DIRECTIONS FOR THIS TASK
Copy each line of the records that includes "From".

>>>>>

(* ===== verification/Subagent.v ===== *)
(** * Sub-agents and background sessions

    src/kernel/src/plates/tian_heaven/subagent_batch.rs (the permits),
    src/kernel/src/plates/tian_heaven/spawn.rs (the consumer of incoming
    messages, the run of a sub-agent, the verdict of a verifier) and
    src/kernel/src/palaces/zhen_tool/builtin/exec/worktree.rs.  What an agent
    does in its run, the file system and git are arguments. *)

From Stdlib Require Import Ascii.
From S2P Require Import Prelude RString Path Json GeJu Permission Tool HumanPlate Completion Compaction Dispatch Batch.
Local Open Scope string_scope.
#[local] Arguments String.append !_ _ : simpl nomatch.

(** ** Permits *)

(** [available] are the permits of the semaphore nobody holds; instants are
    seconds. *)
Record SubagentBatch := {
  available : nat;
  backoff_multiplier : Z;
  last_rate_limit : option Z;
  last_clear : Z
}.

Definition max_concurrency : nat := 8.

Definition SubagentBatch_new (now : Z) : SubagentBatch :=
  {| available := 5; backoff_multiplier := 1; last_rate_limit := None; last_clear := now |}.

Definition with_available (n : nat) (b : SubagentBatch) : SubagentBatch :=
  {| available := n; backoff_multiplier := backoff_multiplier b; last_rate_limit := last_rate_limit b; last_clear := last_clear b |}.

(** [acquire]: a permit, when there is one; otherwise the caller waits. *)
Definition acquire (b : SubagentBatch) : option SubagentBatch :=
  match available b with O => None | S n => Some (with_available n b) end.

(** A [BatchPermit] is dropped. *)
Definition release (b : SubagentBatch) : SubagentBatch := with_available (S (available b)) b.

Definition on_rate_limited (now : Z) (b : SubagentBatch) : SubagentBatch :=
  {| available := available b; backoff_multiplier := Z.min (Z.min (2 ^ 32 - 1) (backoff_multiplier b * 2)) 16;
     last_rate_limit := Some now; last_clear := last_clear b |}.

Definition recovers (now : Z) (b : SubagentBatch) : bool :=
  (180 <? Z.max 0 (now - last_clear b))%Z && (1 <? backoff_multiplier b)%Z.

Definition maybe_recover (now : Z) (b : SubagentBatch) : SubagentBatch :=
  if recovers now b then
    {| available := if (available b <? max_concurrency)%nat then S (available b) else available b;
       backoff_multiplier := Z.max 0 (backoff_multiplier b - 1); last_rate_limit := last_rate_limit b; last_clear := now |}
  else b.

(** The operations in any order; [held] counts the permits handed out. *)
Inductive PermitOp := Acquired | Released | RateLimitedAt (now : Z) | RecoverAt (now : Z).

Inductive permit_step : SubagentBatch * nat -> PermitOp -> SubagentBatch * nat -> Prop :=
| ps_acquire b b' held : acquire b = Some b' -> permit_step (b, held) Acquired (b', S held)
| ps_release b held : permit_step (b, S held) Released (release b, held)
| ps_limit now b held : permit_step (b, held) (RateLimitedAt now) (on_rate_limited now b, held)
| ps_recover now b held : permit_step (b, held) (RecoverAt now) (maybe_recover now b, held).

Inductive permit_steps : SubagentBatch * nat -> list PermitOp -> SubagentBatch * nat -> Prop :=
| permit_none s : permit_steps s [] s
| permit_more s op s' ops s'' : permit_step s op s' -> permit_steps s' ops s'' -> permit_steps s (op :: ops) s''.

(** ** Incoming messages *)

Inductive ChannelSource := Stdin | FileWatch (path : string) | Webhook (endpoint : string) | Api.

Definition source_key (s : ChannelSource) : string :=
  match s with
  | Stdin => "stdin"
  | FileWatch path => "filewatch:" +:+ path
  | Webhook endpoint => "webhook:" +:+ endpoint
  | Api => "api"
  end.

(** The consumer: the keys marked active, the tasks that wait for one of the
    eight permits, the tasks that run. *)
Record IoConsumer := { io_active : list string; io_waiting : list string; io_running : list string }.

Definition IO_PERMITS : nat := 8.
Definition IoConsumer_new : IoConsumer := {| io_active := []; io_waiting := []; io_running := [] |}.

(** A message comes in: dropped when its source is active, otherwise a task is
    spawned for it. *)
Definition io_receive (s : ChannelSource) (c : IoConsumer) : bool * IoConsumer :=
  let key := source_key s in
  if existsb (fun k => String.eqb k key) (io_active c) then (false, c)
  else (true, {| io_active := io_active c ++ [key]; io_waiting := io_waiting c ++ [key]; io_running := io_running c |}).

Definition remove_key (key : string) (l : list string) : list string := List.filter (fun k => negb (String.eqb k key)) l.

Inductive io_step : IoConsumer -> IoConsumer -> Prop :=
| io_message s c : io_step c (snd (io_receive s c))
| io_start key c :
    key ∈ io_waiting c -> length (io_running c) < IO_PERMITS ->
    io_step c {| io_active := io_active c; io_waiting := remove_key key (io_waiting c); io_running := io_running c ++ [key] |}
(** The agent is done; the key is released after the run. *)
| io_finish key c :
    key ∈ io_running c ->
    io_step c {| io_active := remove_key key (io_active c); io_waiting := io_waiting c; io_running := remove_key key (io_running c) |}
(** The run panics: the permit is released, the key is not. *)
| io_panic key c :
    key ∈ io_running c ->
    io_step c {| io_active := io_active c; io_waiting := io_waiting c; io_running := remove_key key (io_running c) |}.

Inductive io_reachable : IoConsumer -> Prop :=
| io_init : io_reachable IoConsumer_new
| io_next c c' : io_reachable c -> io_step c c' -> io_reachable c'.

(** The text a message starts a session with, and the session's title. *)
Definition io_text (contents : list string) : option string :=
  let text := default "" (head contents) in
  if String.eqb (trim text) "" then None else Some text.
Definition io_title (text : string) : string := of_chars (take 60 (chars text)).

(** ** Worktrees *)

(** [enter_worktree]; [root] is the project root as the sandbox resolves it. *)
Definition enter_worktree (root : result string string) (git_add : string -> string -> string -> result string unit)
    (input : Value) : result string string :=
  match as_str (index input "name") with
  | None => Err "Missing 'name' parameter"
  | Some name =>
      if String.eqb name "" || contains_str name "/" then Err "worktree name must be non-empty and contain no '/'"
      else
        match root with
        | Err e => Err ("cannot resolve project root: " +:+ e)
        | Ok base =>
            if existsb (fun c => match c with Normal s => String.eqb s ".jia" | _ => false end) (components base)
            then Err "already inside a worktree; nested worktrees are not supported"
            else
              let path := worktree_path base name in
              match git_add base path name with
              | Err e => Err e
              | Ok _ => Ok ("Created worktree '" +:+ name +:+ "' at " +:+ path +:+
                            ". File/shell/git tools now operate within it. Use exit_worktree to return to the main project.")
              end
        end
  end.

<<<<<

EXERCISE ANSWER
From Stdlib Require Import Ascii.
From S2P Require Import Prelude RString Path Json GeJu Permission Tool HumanPlate Completion Compaction Dispatch Batch.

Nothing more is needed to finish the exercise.